**Records for this exercise:**

○ ○ ○ ○ ○

Lemma remove_absent_after k c :
  well_formed c -> map_get k (memoryCache (snd (remove jsonLength k c))) = None.
Proof.
  intros W. rewrite remove_eq.
  destruct (map_get k (memoryCache c)) as [item|] eqn:G; simpl; [|exact G].
  apply (saveToStorage_inv jsonLength
           (fun c'' => map_get k (memoryCache c'') = None)).
  - intros k' c'' it. apply remove_entry_absent.
  - simpl. rewrite (map_get_key _ _ _ G). apply map_get_delete_same, W.
Qed.

(** X4.  [remove(k)] of a key that is not stored returns [false] and
    changes nothing; of a stored key it returns [true].  Either way the key
    is not stored afterwards, [has(k)] is [false] and [get(k)] misses. *)
Theorem remove_then_lookup k c :
  well_formed c ->
  let r := remove jsonLength k c in
  (map_get k (memoryCache c) = None -> r = (false, c)) /\
  (map_get k (memoryCache c) <> None -> fst r = true) /\
  map_get k (memoryCache (snd r)) = None /\
  (forall now, has k now (snd r) = false) /\
  (forall now, fst (get jsonLength k now (snd r)) = None).
Proof.
  intros W r.
  pose proof (remove_absent_after k c W) as A. fold r in A.
  split; [|split; [|split; [|split]]].
  - intros G. unfold r. now rewrite remove_eq, G.
  - intros G. unfold r. rewrite remove_eq.
    destruct (map_get k (memoryCache c)); [reflexivity | congruence].
  - exact A.
  - intros now. unfold has. now rewrite A.
  - intros now. unfold get. now rewrite A.
Qed.

(** *** Lookups *)

(** X3.  [has(k)] is [true] exactly when a [get(k)] at the same time is a
    hit: it finds an entry that is not expired, returns its payload, which
    may itself be [null], and adds one to [hitCount].  [has(k)] is [false]
    exactly when that [get(k)] is a miss and adds one to [missCount]. *)
Theorem has_iff_get k (now : Z) c :
  (has k now c = true <->
   exists item,
     map_get k (memoryCache c) = Some item /\ isExpired now item = false /\
     fst (get jsonLength k now c) = Some (data item)) /\
  (has k now c = true <->
   hitCount (stats (snd (get jsonLength k now c))) = hitCount (stats c) + 1) /\
  (has k now c = false <->
   missCount (stats (snd (get jsonLength k now c))) = missCount (stats c) + 1).
Proof.
  unfold has, get.
  destruct (map_get k (memoryCache c)) as [item|] eqn:G; simpl.
  - destruct (isExpired now item) eqn:E; simpl.
    + destruct (remove_counters jsonLength k c) as (M & _ & H).
      rewrite H, M. repeat split; try discriminate; try lia; try reflexivity.
      intros (it & [= <-] & E' & _). congruence.
    + repeat split; try discriminate; try lia; try reflexivity.
      intros _. exists item. now repeat split.
  - repeat split; try discriminate; try lia; try reflexivity.
    intros (it & D & _). discriminate.
Qed.

(** X2.  Every [get] counts one lookup.  A call that finds an entry that is
    not expired is a hit: it returns the payload of the entry, adds one to
    [hitCount] and leaves [missCount].  Every other call is a miss: it
    returns [null], adds one to [missCount] and leaves [hitCount].  The
    payload of a hit may be [null]: the caller then receives [null] from a
    call that was counted as a hit. *)
Theorem get_counts_one k (now : Z) c :
  let r := get jsonLength k now c in
  (forall item,
     map_get k (memoryCache c) = Some item -> isExpired now item = false ->
     fst r = Some (data item) /\
     hitCount (stats (snd r)) = hitCount (stats c) + 1 /\
     missCount (stats (snd r)) = missCount (stats c)) /\
  (has k now c = false ->
     fst r = None /\
     hitCount (stats (snd r)) = hitCount (stats c) /\
     missCount (stats (snd r)) = missCount (stats c) + 1) /\
  (forall null item,
     map_get k (memoryCache c) = Some item -> isExpired now item = false ->
     data item = null ->
     returned null (fst r) = null /\
     hitCount (stats (snd r)) = hitCount (stats c) + 1).
Proof.
  unfold has, get.
  destruct (map_get k (memoryCache c)) as [item|]; simpl.
  - destruct (isExpired now item) eqn:E; simpl.
    + destruct (remove_counters jsonLength k c) as (M & _ & H).
      split; [|split].
      * intros it [= <-]. congruence.
      * intros _. rewrite H, M. now repeat split.
      * intros null it [= <-]. congruence.
    + split; [|split].
      * intros it [= <-] _. now repeat split.
      * discriminate.
      * intros null it [= <-] _ D. simpl. now split.
  - split; [|split]; try discriminate. intros _. now repeat split.
Qed.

○ ○ ○ ○ ○

**The problem:** Print all of the data exactly as it was given.

**Reply:**
Lemma remove_absent_after k c :
  well_formed c -> map_get k (memoryCache (snd (remove jsonLength k c))) = None.
Proof.
  intros W. rewrite remove_eq.
  destruct (map_get k (memoryCache c)) as [item|] eqn:G; simpl; [|exact G].
  apply (saveToStorage_inv jsonLength
           (fun c'' => map_get k (memoryCache c'') = None)).
  - intros k' c'' it. apply remove_entry_absent.
  - simpl. rewrite (map_get_key _ _ _ G). apply map_get_delete_same, W.
Qed.

(** X4.  [remove(k)] of a key that is not stored returns [false] and
    changes nothing; of a stored key it returns [true].  Either way the key
    is not stored afterwards, [has(k)] is [false] and [get(k)] misses. *)
Theorem remove_then_lookup k c :
  well_formed c ->
  let r := remove jsonLength k c in
  (map_get k (memoryCache c) = None -> r = (false, c)) /\
  (map_get k (memoryCache c) <> None -> fst r = true) /\
  map_get k (memoryCache (snd r)) = None /\
  (forall now, has k now (snd r) = false) /\
  (forall now, fst (get jsonLength k now (snd r)) = None).
Proof.
  intros W r.
  pose proof (remove_absent_after k c W) as A. fold r in A.
  split; [|split; [|split; [|split]]].
  - intros G. unfold r. now rewrite remove_eq, G.
  - intros G. unfold r. rewrite remove_eq.
    destruct (map_get k (memoryCache c)); [reflexivity | congruence].
  - exact A.
  - intros now. unfold has. now rewrite A.
  - intros now. unfold get. now rewrite A.
Qed.

(** *** Lookups *)

(** X3.  [has(k)] is [true] exactly when a [get(k)] at the same time is a
    hit: it finds an entry that is not expired, returns its payload, which
    may itself be [null], and adds one to [hitCount].  [has(k)] is [false]
    exactly when that [get(k)] is a miss and adds one to [missCount]. *)
Theorem has_iff_get k (now : Z) c :
  (has k now c = true <->
   exists item,
     map_get k (memoryCache c) = Some item /\ isExpired now item = false /\
     fst (get jsonLength k now c) = Some (data item)) /\
  (has k now c = true <->
   hitCount (stats (snd (get jsonLength k now c))) = hitCount (stats c) + 1) /\
  (has k now c = false <->
   missCount (stats (snd (get jsonLength k now c))) = missCount (stats c) + 1).
Proof.
  unfold has, get.
  destruct (map_get k (memoryCache c)) as [item|] eqn:G; simpl.
  - destruct (isExpired now item) eqn:E; simpl.
    + destruct (remove_counters jsonLength k c) as (M & _ & H).
      rewrite H, M. repeat split; try discriminate; try lia; try reflexivity.
      intros (it & [= <-] & E' & _). congruence.
    + repeat split; try discriminate; try lia; try reflexivity.
      intros _. exists item. now repeat split.
  - repeat split; try discriminate; try lia; try reflexivity.
    intros (it & D & _). discriminate.
Qed.

(** X2.  Every [get] counts one lookup.  A call that finds an entry that is
    not expired is a hit: it returns the payload of the entry, adds one to
    [hitCount] and leaves [missCount].  Every other call is a miss: it
    returns [null], adds one to [missCount] and leaves [hitCount].  The
    payload of a hit may be [null]: the caller then receives [null] from a
    call that was counted as a hit. *)
Theorem get_counts_one k (now : Z) c :
  let r := get jsonLength k now c in
  (forall item,
     map_get k (memoryCache c) = Some item -> isExpired now item = false ->
     fst r = Some (data item) /\
     hitCount (stats (snd r)) = hitCount (stats c) + 1 /\
     missCount (stats (snd r)) = missCount (stats c)) /\
  (has k now c = false ->
     fst r = None /\
     hitCount (stats (snd r)) = hitCount (stats c) /\
     missCount (stats (snd r)) = missCount (stats c) + 1) /\
  (forall null item,
     map_get k (memoryCache c) = Some item -> isExpired now item = false ->
     data item = null ->
     returned null (fst r) = null /\
     hitCount (stats (snd r)) = hitCount (stats c) + 1).
Proof.
  unfold has, get.
  destruct (map_get k (memoryCache c)) as [item|]; simpl.
  - destruct (isExpired now item) eqn:E; simpl.
    + destruct (remove_counters jsonLength k c) as (M & _ & H).
      split; [|split].
      * intros it [= <-]. congruence.
      * intros _. rewrite H, M. now repeat split.
      * intros null it [= <-]. congruence.
    + split; [|split].
      * intros it [= <-] _. now repeat split.
      * discriminate.
      * intros null it [= <-] _ D. simpl. now split.
  - split; [|split]; try discriminate. intros _. now repeat split.
Qed.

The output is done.